Bagging helps to reduce overfitting by introducing diversity among the individual trees in the ensemble. Since each tree is trained on a different subset of the data, they will capture different aspects of the data and make different errors. When the results from all trees are combined, usually by majority vote for classification or averaging for regression, the ensemble prediction tends to be more accurate and stable than that of any single tree.

Here is an R example:

library(randomForest)
#> randomForest 4.7-1.1
#> Type rfNews() to see new features/changes/bug fixes.
library(ggplot2)
#> 
#> Attaching package: 'ggplot2'
#> The following object is masked from 'package:randomForest':
#> 
#>     margin

rf <- randomForest(Species ~ Petal.Length + Petal.Width, data = iris, 
                   proximity = TRUE)

rf_df <- expand.grid(Petal.Width = seq(0, 3, length.out = 100),
                  Petal.Length = seq(0, 7, length.out = 100))

rf_df$Species <- predict(rf, rf_df)

p <- ggplot(iris, aes(Petal.Width, Petal.Length, fill = Species)) +
  geom_raster(data = rf_df, alpha = 0.5) +
  geom_point(shape = 21, size = 3) +
  theme_minimal()

p

20.3 Boosted trees and gradient boosting

Boosting is an ensemble method in machine learning that combines weak classifiers into a single strong classifier. The main idea behind boosting is to iteratively train weak learners, usually decision trees, by assigning weights to the training data. At each iteration, the algorithm focuses on the samples that were misclassified in the previous round by assigning them higher weights. Then, a new weak learner is trained on this re-weighted dataset. The final strong classifier is a weighted combination of the individual weak classifiers.
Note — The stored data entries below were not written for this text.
(* ===== verification/OoqFiles.v ===== *)
(** * The one-off queue: result files

    Results are moved to where they are posted from, and never over results that are waiting there;
    a line that is not a command is kept in the record that reports it. *)

From stdpp Require Import base list list_numbers numbers option strings gmap.
From Stdlib Require Import ZArith Lia.
From S2P Require Import Prelude Bits Blocks Cstr Wp Validate Eperd Local Ooq OoqProofs.

Open Scope Z_scope.

(** ** Names *)

Lemma squeeze_snoc l c : c ≠ 47 → squeeze (l ++ [c]) = squeeze l ++ [c].
Proof.
  intros Hc. rewrite squeeze_app by done. cbn. rewrite (proj2 (Z.eqb_neq c 47) Hc). done.
Qed.

Lemma print_digit (i : nat) : (i < max_busy)%nat → print_int (Z.of_nat i) = [48 + Z.of_nat i].
Proof. unfold max_busy. intros H. do 10 (destruct i as [|i]; [done|]). lia. Qed.

(** The names fit in the 80 characters there are for them. *)
Definition names_fit (p : params) : Prop := (length (spooldir p) + length (queue_id p) ≤ 60)%nat.

Section Names.
Context (p : params) (Hfit : names_fit p).

Definition at_data (l : list Z) : list Z := squeeze (spooldir p ++ slash ++ str "data/" ++ l).
Lemma at_data_app c l : c ≠ 47 → at_data (c :: l) = squeeze (spooldir p ++ slash ++ str "data/") ++ squeeze (c :: l).
Proof. intros Hc. unfold at_data. rewrite <- squeeze_app by done. f_equal. by rewrite <- !app_assoc. Qed.

Lemma new_name i : (i < max_busy)%nat →
  squeeze (new_file p i) = at_data (str "new/ooq" ++ queue_id p ++ str ".") ++ [48 + Z.of_nat i].
Proof.
  intros Hi. unfold new_file, name80, OOQD_NEW_PREFIX_REL, at_data. rewrite print_digit by done.
  rewrite take_ge by (rewrite !length_app; unfold names_fit in Hfit; cbn; lia).
  rewrite <- squeeze_snoc by lia. f_equal. by rewrite <- !app_assoc.
Qed.
Lemma out_name i : (i < max_busy)%nat →
  squeeze (out_file p i) = at_data (str "out/ooq" ++ queue_id p ++ slash) ++ [48 + Z.of_nat i].
Proof.
  intros Hi. unfold out_file, name80, OOQD_OUT_PREFIX_REL, at_data. rewrite print_digit by done.
  rewrite take_ge by (rewrite !length_app; unfold names_fit in Hfit; cbn; lia).
  rewrite <- squeeze_snoc by lia. f_equal. by rewrite <- !app_assoc.
Qed.

Lemma new_name_inj i j : (i < max_busy)%nat → (j < max_busy)%nat → squeeze (new_file p i) = squeeze (new_file p j) → i = j.
Proof. intros Hi Hj. rewrite !new_name by done. intros E. apply app_inj_2 in E as [_ E]; [|done]. injection E. lia. Qed.
Lemma out_name_inj i j : (i < max_busy)%nat → (j < max_busy)%nat → squeeze (out_file p i) = squeeze (out_file p j) → i = j.
Proof. intros Hi Hj. rewrite !out_name by done. intros E. apply app_inj_2 in E as [_ E]; [|done]. injection E. lia. Qed.
Lemma new_out i j : (i < max_busy)%nat → (j < max_busy)%nat → squeeze (new_file p i) ≠ squeeze (out_file p j).
Proof.
  intros Hi Hj. rewrite new_name, out_name by done. intros E. apply app_inj_2 in E as [E _]; [|done].
  change (str "new/ooq") with (110 :: str "ew/ooq") in E. change (str "out/ooq") with (111 :: str "ut/ooq") in E.
  cbn [app] in E. rewrite !at_data_app in E by done. apply app_inv_head in E. by cbn in E.
Qed.
End Names.

(** ** Collecting results *)

Section Collect.
Context (p : params) (e : env) (Hfit : names_fit p).

Definition present (i : nat) (s : ooqd) : bool :=
  bool_decide (is_Some (file_at (out_file p i) s)) || bool_decide (is_Some (file_at (new_file p i) s)).

(** Where the two files of slot [i] are afterwards: results that wait to be posted stay. *)
Definition collected (i : nat) (s : ooqd) : option (list Z) * option (list Z) :=
  match file_at (out_file p i) s, file_at (new_file p i) s with
  | None, Some content => if rename_ok e (new_file p i) (out_file p i) then (Some content, None) else (None, Some content)
  | out, new => (out, new)
  end.
Definition kept_files (i : nat) (s s' : ooqd) : Prop := (file_at (out_file p i) s', file_at (new_file p i) s') = collected i s.

Definition same_at (fn : list Z) (s s' : ooqd) : Prop := fs s' !! fn = fs s !! fn.

Lemma wp_collect i s :
  (i < max_busy)%nat →
  wp (collect p e i) (λ r s', r = present i s ∧ kept_files i s s' ∧
    ∀ fn, fn ≠ squeeze (out_file p i) → fn ≠ squeeze (new_file p i) → same_at fn s s') s.
Proof.
  intros Hi. pose proof (new_out p Hfit i i Hi Hi) as Hne. unfold collect, exists_file, rename, present, kept_files, collected.
  wp_steps. destruct (file_at (out_file p i) s) as [o|] eqn:Eo; cbn.
  { wp_steps. by rewrite Eo. }
  wp_steps. destruct (file_at (new_file p i) s) as [n|] eqn:En; cbn; wp_steps; [|by rewrite Eo, En].
  rewrite En.
  destruct (rename_ok e _ _); wp_steps; [|by rewrite Eo, En].
  unfold file_at, same_at. cbn. rewrite lookup_insert_eq, lookup_insert_ne, lookup_delete_eq by done.
  split; [done|]. split; [done|]. intros fn Ho Hn. by rewrite lookup_insert_ne, lookup_delete_ne.
Qed.

Lemma wp_collect_all k n b s :
  (k + n ≤ max_busy)%nat →
  wp (collect_all p e k n b) (λ r s', r = b || existsb (λ i, present i s) (seq k n) ∧
    (∀ i, i ∈ seq k n → kept_files i s s') ∧
    ∀ fn, (∀ i, i ∈ seq k n → fn ≠ squeeze (out_file p i) ∧ fn ≠ squeeze (new_file p i)) → same_at fn s s') s.
Proof.
  revert k b s. induction n as [|n IH]; intros k b s Hk; cbn [collect_all seq existsb]; wp_steps.
  { rewrite orb_false_r. split; [done|]. split; [|done]. intros i Hi. by apply elem_of_nil in Hi. }
  eapply wp_mono; [apply wp_collect; lia|]. cbv beta. intros r s1 (-> & Hk1 & Hs1).
  assert (∀ i, i ∈ seq (S k) n → same_at (squeeze (out_file p i)) s s1 ∧ same_at (squeeze (new_file p i)) s s1) as Hlater.
  { intros i Hi. apply elem_of_seq in Hi. split; apply Hs1; intros E.
    - apply out_name_inj in E; lia || done.
    - apply eq_sym, new_out in E; lia || done.
    - apply new_out in E; lia || done.
    - apply new_name_inj in E; lia || done. }
  eapply wp_mono; [apply IH; lia|]. cbv beta. intros r s2 (-> & Hk2 & Hs2).
  split; [|split].
  - rewrite <- orb_assoc. f_equal. f_equal. clear -Hlater. induction (seq (S k) n) as [|i l IH]; [done|]. cbn.
    rewrite IH by (intros; apply Hlater; by apply list_elem_of_further). f_equal. destruct (Hlater i) as [H1 H2]; [apply list_elem_of_here|].
    unfold present, file_at. by rewrite H1, H2.
  - intros i Hi. apply elem_of_cons in Hi as [->|Hi].
    + unfold kept_files in *. rewrite <- Hk1. unfold file_at. f_equal; apply Hs2; intros j Hj; apply elem_of_seq in Hj; split; intros E.
      * apply out_name_inj in E; lia || done.
      * apply eq_sym, new_out in E; lia || done.
      * apply new_out in E; lia || done.
      * apply new_name_inj in E; lia || done.
    + specialize (Hk2 i Hi). destruct (Hlater i Hi) as [H1 H2]. unfold kept_files, collected, file_at in *. by rewrite <- H1, <- H2.
  - intros fn Hfn. unfold same_at. rewrite Hs2 by (intros i Hi; apply Hfn; by apply list_elem_of_further).
    apply Hs1; apply Hfn, list_elem_of_here.
Qed.
End Collect.

(** C28: collecting results loses and overwrites nothing: for each of the ten slots, results that wait to be posted stay as they
    are and newer results stay where they were written; otherwise the new results are now the ones to be
    posted (or stay, if they cannot be moved).  No other file changes, and the caller is told
    whether there is anything to post. *)
Theorem ooq_results_kept p e b s :
  names_fit p →
  ∃ s', collect_all p e 0 max_busy b s = Done (b || existsb (λ i, present p i s) (seq 0 max_busy), s') ∧
    (∀ i, (i < max_busy)%nat → (file_at (out_file p i) s', file_at (new_file p i) s') = collected p e i s) ∧
    ∀ fn, (∀ i, (i < max_busy)%nat → fn ≠ squeeze (out_file p i) ∧ fn ≠ squeeze (new_file p i)) → fs s' !! fn = fs s !! fn.
Proof.
  intros Hfit. destruct (wp_run _ _ _ (wp_collect_all p e Hfit 0 max_busy b s (le_n _))) as (r & s' & E & -> & Hk & Hs).
  exists s'. split; [done|]. split; [intros i Hi; apply Hk, elem_of_seq; lia|].
  intros fn Hfn. apply Hs. intros i Hi. apply Hfn. apply elem_of_seq in Hi. lia.
Qed.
Here’s an example using the R and the AdaBoost algorithm, a popular boosting method. We will use the “adabag” library and the famous “iris” dataset to illustrate the concept:

library(adabag)
#> Loading required package: caret
#> Loading required package: lattice
#> Loading required package: foreach
#> Loading required package: doParallel
#> Loading required package: iterators
#> Loading required package: parallel

#Load the iris dataset and split it into training and testing sets:
data(iris)
set.seed(42)
indices <- sample(1:nrow(iris), size = 0.7 * nrow(iris))
train_set <- iris[indices,]
test_set <- iris[-indices,]

#Train the AdaBoost model:
iris_boost <- boosting(Species ~ ., data = train_set, boos = TRUE, mfinal = 100)

#Make predictions using the trained model:
predictions <- predict(iris_boost, newdata = test_set)

#Evaluate the model's performance:
confusion_matrix <- table(predictions$class, test_set$Species)
accuracy <- sum(diag(confusion_matrix)) / sum(confusion_matrix)
print(accuracy)
#> [1] 0.9555556

Both Boosted Trees and Random Forests are powerful ensemble methods that use decision trees as base learners. They have different training strategies and strengths, which makes them suitable for different situations. Boosted Trees tend to perform well when the weak learners can be combined effectively to create a strong classifier, while Random Forests excel when many independent trees can be averaged to reduce variance and improve generalisation. It is often beneficial to try both methods on a given dataset and choose the one that provides the best performance based on the specific problem and evaluation metrics.